Thoughts on the Economy


I don’t like to post on markets that often, as I reserve this blog for more optimistic success-related material that focus more on proactive personal-development than on reacting to news and sentiment.

Nevertheless, in the dog-eat-dog world we live in, I believe its highly important to have a sound knowledge of what the external forces that govern our lives entail.

The one theme I keep noticing time after time in the selective articles I read (no major media, only hand-picked analysts who have proven themselves over time) is: Deflation or Inflation?

Unfortunately, many many people are misinformed when it comes to money. It’s not that they lack an MBA or didn’t understand what they’ve been reading, rather that they misinterpret what seems to be a paradox, but goes hand in hand in reality.

Deflation in Austrian terms is defined as an contraction in the loans of credit provided by a Government (pulling down assets). Inflation is its cousin-scenario where credit is expanded wildly (pushing up assets).

The mistake many make is in confusing the value of the Dollar and the credit/money supply. One is demand, while the other is supply. They may work either together or against each other.

I believe that what we are about to witness, on a grand scale, is a whiplash effect of contracting credit and strengthening currency on one hand, and a failing economy on the other. This will crush the average debt laden consumer as they battle with BOTH rising costs of interests and debt AND the rising costs of living due to monetary inflation.

This is due to a currency who’s printing presses are under no control and MUST outrun any effects of deflation – from real estate, stocks and Dollar buying. The irony here is that the Fed will soon have to choose between letting the Dollar appreciate on its own or pushing it down further. Chances are that they will always choose a falling currency over a rising one due to: a) its bi-centennial policy of monetary easing, and b) the fact that while the US has experienced an intense deflationary scenario (1930-38), we have yet to experience a “hyper-inflationary” one – induced by over-supplying credit and money – at least since Continental scrip was flushed away following the Civil War.

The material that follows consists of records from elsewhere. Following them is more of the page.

Lemma add_vote_certs_witness :
  exists o, @ag_slot_state_add_vote sample_bls slot_4 vote_2 (stake_of (ss_epoch_info slot_4) 2) = Ok (voted slot_4 vote_2, o) /\
    Forall (cert_ok (voted slot_4 vote_2)) (out_certs o).
Proof.
  destruct (voted_ok slot_4 vote_2 slot_4_reachable ltac:(by vm_compute)) as (_ & o & E). exists o. split; [exact E|].
  exact (proj1 (@add_vote_certs sample_bls slot_4 vote_2 _ o slot_4_reachable vote_2_admitted E)).
Defined.

Lemma add_vote_events_witness :
  exists o, @ag_slot_state_add_vote sample_bls slot_4 vote_2 (stake_of (ss_epoch_info slot_4) 2) = Ok (voted slot_4 vote_2, o) /\
    SafeToNotar (ag_block_id (ss_slot_ slot_4) block_a) ∈ out_events o.
Proof.
  destruct (voted_ok slot_4 vote_2 slot_4_reachable ltac:(by vm_compute)) as (_ & o & E). exists o. split; [exact E|].
  apply (@add_vote_events sample_bls slot_4 vote_2 _ o slot_4_reachable vote_2_admitted E). split; by vm_compute.
Defined.

Lemma slot_events_complete_witness : block_a ∉ ss_sent_safe_to_notar slot_4.
Proof.
  intros Hin. apply (@slot_events_complete sample_bls slot_4 slot_4_reachable) in Hin. revert Hin. vm_compute. discriminate.
Defined.

Lemma notify_parent_certified_spec_witness :
  exists st' r, ag_slot_state_notify_parent_certified slot_4 block_a = Ok (st', r) /\ (r = 0 \/ r = 1).
Proof.
  pose proof (@notify_parent_certified_spec sample_bls slot_4 block_a slot_4_reachable) as Hs.
  assert (bool_decide (is_Some (find_parent (ss_parents slot_4) block_a)) = true) as E by (by vm_compute).
  apply bool_decide_eq_true in E. destruct (find_parent (ss_parents slot_4) block_a); [|by destruct E].
  destruct Hs as (st' & r & E1 & E2 & _). by exists st', r.
Defined.
Lemma vote_fallback_inv self s vote b self' :
  votor_inv None N boot base self -> first_unpruned_slot self <= s -> is_retired self s = false ->
  ballot_of vote = (s, b) -> is_fallback b = true -> vote_fallback self s vote = Ok self' ->
  votor_inv None N boot base self' /\ frame self self'.
Proof.
  unfold vote_fallback. intros HI Hs Hr Hv Hb Ht. rewrite is_retired_ele in Hr.
  destruct (push_vote _ _) as [v1|] eqn:Ep in Ht; cbn in Ht; [|done].
  destruct (try_skip_window _ _) as [v2|] eqn:Es in Ht; cbn in Ht; [|done].
  apply push_vote_ok in Ep as (P1 & P2 & P3 & P4 & P5).
  pose proof (votor_inv_mark self s HI Hr) as HI1.
  assert (forall k, ele v1 k = ele self k) as Hk by (intros k; unfold ele; by rewrite P3).
  destruct (cast_fallback N boot (blog_of base self) s (ele self s) b Hb) as [Hc Hok]; [by apply HI1|].
  assert (votor_inv (Some s) N boot base v1) as HI2.
  { apply (votor_inv_cast (Some s) N boot base self v1 s b); try done.
    - by rewrite P4.
    - rewrite (blog_of_snoc base self v1 _ _ _ P1). by rewrite Hv.
    - by rewrite Hk. }
  apply (try_skip_window_inv (Some s)) in Es as [HI3 F3]; [|done].
  apply votor_inv_unmark in Ht as [HI4 F4]; [|done].
  split; [done|]. transitivity v1; [by split|]. by etrans.
Qed.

The savvy individual who will deflect such a predicament will be the low-debt high-asset frugal-consumer. This will eliminate high interest payments, appreciating assets and low expenses.

Note that the above applies to both the lower and upper class, since interest on debt and assets effect both the same.

Advice: Own Things! Real estate, commodities, physical gold and silver and strategic undervalued assets all comply. Areas of extreme caution: Stocks of companies that are either overvalued or financially unstable, toxic derivatives and high-interest debt.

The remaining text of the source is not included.